|SCALIA GABRIELE||Cycle: XXXIII |
Section: Computer Science and Engineering
Tutor: TANCA LETIZIA
Advisor: PERNICI BARBARA Major Research topic
:Machine Learning-driven Integration, Knowledge Extraction and Uncertainty Management for Scientific DataAbstract:
Managing scientific data, such as those found in the chemical and biomedical research, poses unique and challenging problems. Unique features characterize this data, including the impossibility of representing reality on a one-to-one scale, the imprecision in the observations and quality limitations introduced by technologies and models that continuously evolve.
This is an interdisciplinary research that, as a whole, investigates the management and the analysis of scientific data focusing on the challenges emerging in fields such as chemistry, genomics and biomedical research. For this work, we focus on data-driven — including machine learning-driven — techniques to face a set of identified requirements: 1) the management of uncertainty for complex data and models such as deep neural networks, 2) the estimation of system properties starting from imprecise, low-volume and evolving data, 3) the continuous validation of scientific models through large-scale comparisons with scientific data and 4) the unsupervised integration of multiple heterogeneous data sources related to different technologies to overcome individual technological limitations. Common to virtually all fields driven by experimental data, these requirements are faced through a set of case studies on different applications in chemistry, biology, and genomics.
Uncertainty estimation and evaluation is investigated in the context of deep neural network-based molecular property prediction. To this end, we develop a scalable Bayesian graph convolutional neural network for molecular property prediction and an uncertainty evaluation framework to assess the resulting estimates.
We investigate the problem of estimating the properties of biological systems starting from low-volume and imprecise experimental data proposing a machine learning-driven methodology to find the optimal way of transferring information in a molecular channel using collected experiments.

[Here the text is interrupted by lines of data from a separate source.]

Definition last_history (j : JamState) : list Hash :=
  default [] (AccumulationHistory j !! Z.to_nat (EpochLength - 1)).

(** One iteration of [UpdateReadyQueuedReport]. *)
Definition update_ready (j : JamState) (w_q : list AccumulationQueue) (phase previous_t : Z)
    (q : list (list AccumulationQueue)) (k : nat) : list (list AccumulationQueue) :=
  let i := Z.of_nat k in
  let num := Z.to_nat (Z.rem (phase - i + EpochLength) EpochLength) in
  <[num := if i =? 0 then QueueEditing w_q (last_history j)
           else if (1 <=? i) && (i <? u32 (Timeslot j - previous_t)) then []
           else QueueEditing (default [] (q !! num)) (last_history j)]> q.

Definition UpdateReadyQueuedReport (j : JamState) (w_q : list AccumulationQueue) (previous_t : Z)
    : JamState :=
  let '(_, phase) := EpochAndPhase (EpochFirstSlot j) (Timeslot j) in
  if previous_t =? 0 then j
  else if Timeslot j <? previous_t then j
  else
    let q := fold_left (update_ready j w_q phase previous_t) (seq 0 (Z.to_nat EpochLength))
               (ready_queue j) in
    mkJam q (AccumulationHistory j) (Timeslot j) (EpochFirstSlot j).

Definition ApplyStateTransitionAccumulation (j : JamState) (AvailableWorkReport w_star : list WorkReport)
    (num previousTimeslot : Z) : option JamState :=
  let w_q := QueuedExecution j AvailableWorkReport in
  let num := if len w_star <? num then len w_star else num in
  j ← UpdateLatestHistory j w_star num;
  Some (UpdateReadyQueuedReport j w_q previousTimeslot).

(** * Editing *)

Lemma QueueEditing_elem r x item' :
  item' ∈ QueueEditing r x ↔
  ∃ item, item ∈ r ∧ queued_report item' = queued_report item ∧
    (WorkPackageHash (queued_report item) ∉ x) ∧
    dependencies item' = SortByHash (filter (λ h, h ∉ (list_to_set x : gset Hash)) (dependencies item)).
Proof.
  unfold QueueEditing. induction r as [|a r IH]; simpl.
  { split; [by intros ?%not_elem_of_nil|]. intros (? & ?%not_elem_of_nil & _). done. }
  destruct (decide _) as [D|D].
  - rewrite IH. split; intros (it & Hin & E); exists it.
    + split; [by right|done].
    + apply elem_of_cons in Hin as [-> | Hin]; [|done].
      destruct E as (_ & Hn & _). by rewrite elem_of_list_to_set in D.
  - rewrite elem_of_cons, IH. rewrite elem_of_list_to_set in D. split.
    + intros [-> |(it & Hin & E)]; [exists a|exists it].
      * split_and!; [by left|done..].
      * split; [by right|done].
    + intros (it & Hin & E1 & E2 & E3). apply elem_of_cons in Hin as [-> | Hin].
      * left. destruct item'. simpl in *. by subst.
      * right. by exists it.
Qed.

Lemma QueueEditing_deps r x item' h : item' ∈ QueueEditing r x → h ∈ dependencies item' → h ∉ x.
Proof.
  intros (it & _ & _ & _ & E)%QueueEditing_elem. rewrite E, SortByHash_elem.
  intros [H _]%list_elem_of_filter. by rewrite elem_of_list_to_set in H.
Qed.

Lemma QueueEditing_hash r x item' :
  item' ∈ QueueEditing r x → WorkPackageHash (queued_report item') ∉ x.
Proof. intros (it & _ & -> & Hn & _)%QueueEditing_elem. done. Qed.

Lemma QueueEditing_from r x item' : item' ∈ QueueEditing r x →
  ∃ item, item ∈ r ∧ queued_report item' = queued_report item ∧
    ∀ h, h ∈ dependencies item ↔ h ∈ dependencies item' ∨ (h ∈ dependencies item ∧ h ∈ x).
Proof.
  intros (it & Hin & E1 & _ & E)%QueueEditing_elem. exists it. split_and!; [done..|].
  intros h. rewrite E, SortByHash_elem, list_elem_of_filter, elem_of_list_to_set.
  destruct (decide (h ∈ x)); tauto.
Qed.

Lemma QueueEditing_keeps r x item : item ∈ r → WorkPackageHash (queued_report item) ∉ x →
  ∃ item', item' ∈ QueueEditing r x ∧ queued_report item' = queued_report item ∧
    ∀ h, h ∈ dependencies item' ↔ h ∈ dependencies item ∧ h ∉ x.
Proof.
  intros Hin Hn.
  exists (mkQueued (queued_report item)
    (SortByHash (filter (λ h, h ∉ (list_to_set x : gset Hash)) (dependencies item)))).
  split_and!; [apply QueueEditing_elem; by exists item|done|]. intros h. simpl.
  rewrite SortByHash_elem, list_elem_of_filter, elem_of_list_to_set. tauto.
Qed.

Definition item_hash (item : AccumulationQueue) : Hash := WorkPackageHash (queued_report item).

Lemma QueueEditing_sublist r x : map item_hash (QueueEditing r x) `sublist_of` map item_hash r.
Proof.
  unfold QueueEditing. induction r as [|a r IH]; simpl; [done|]. case_decide; simpl.
  - by apply sublist_cons.
  - by apply sublist_skip.
Qed.

(** * The order of accumulation *)

Lemma Mapping_elem h ws : h ∈ Mapping ws ↔ ∃ w, w ∈ ws ∧ WorkPackageHash w = h.
Proof. unfold Mapping. rewrite list_elem_of_fmap. split; intros (w & ? & ?); by exists w. Qed.

Lemma Mapping_app a b : Mapping (a ++ b) = Mapping a ++ Mapping b.
Proof. apply map_app. Qed.

Lemma ready_elem r w : w ∈ ready_reports r ↔
  ∃ item, item ∈ r ∧ queued_report item = w ∧ dependencies item = [].
Proof.
  unfold ready_reports. rewrite list_elem_of_fmap. split.
  - intros (it & -> & H). apply list_elem_of_In, filter_In in H as [H1 H2].
    exists it. split_and!; [by apply list_elem_of_In|done|].
    apply length_zero_iff_nil. unfold len in H2. lia.
  - intros (it & H & <- & E). exists it. split; [done|].
    apply list_elem_of_In, filter_In. split; [by apply list_elem_of_In|]. by rewrite E.
Qed.

(** What a queue [r] promises of its accumulation order [out]. *)
Record ordered_by (r : list AccumulationQueue) (out : list WorkReport) : Prop := {
  ob_order : ∀ i w, out !! i = Some w → ∃ item, item ∈ r ∧ queued_report item = w ∧
    ∀ h, h ∈ dependencies item → h ∈ Mapping (take i out);
  ob_maximal : ∀ item, item ∈ r → item_hash item ∈ Mapping out ∨
    ∃ h, h ∈ dependencies item ∧ h ∉ Mapping out;
  ob_once : NoDup (map item_hash r) → NoDup (Mapping out)
}.

Lemma ordered_by_nil r : ready_reports r = [] → ordered_by r [].
Proof.
  intros E. split.
  - intros i w H. by rewrite lookup_nil in H.
  - intros it Hin. right. destruct (dependencies it) as [|h t] eqn:Ed.
    + assert (queued_report it ∈ ready_reports r) as H by (apply ready_elem; eauto).
      rewrite E in H. by apply not_elem_of_nil in H.
    + exists h. split; [left|]. apply not_elem_of_nil.
  - intros _. constructor.
Qed.

Lemma ready_sublist r : Mapping (ready_reports r) `sublist_of` map item_hash r.
Proof.
  unfold Mapping, ready_reports, item_hash. rewrite map_map.
  induction r as [|a r IH]; simpl; [done|]. case_match; simpl.
  - by apply sublist_skip.
  - by apply sublist_cons.
Qed.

The design of a framework to support the development of scientific models through the continuous validation on integrated scientific experiments is presented, with the discussion of an architecture and the development of a prototype.
Finally, the unsupervised integration of heterogeneous data sources related to different technologies and of varying quality is explored, proposing a methodology to learn spatially-resolved whole transcriptomes of single cells through integration, starting from datasets measured with complementary transcriptomics technologies.
Extensive experiments based on in-vitro and in-silico data allow validating and discussing the proposed methodologies.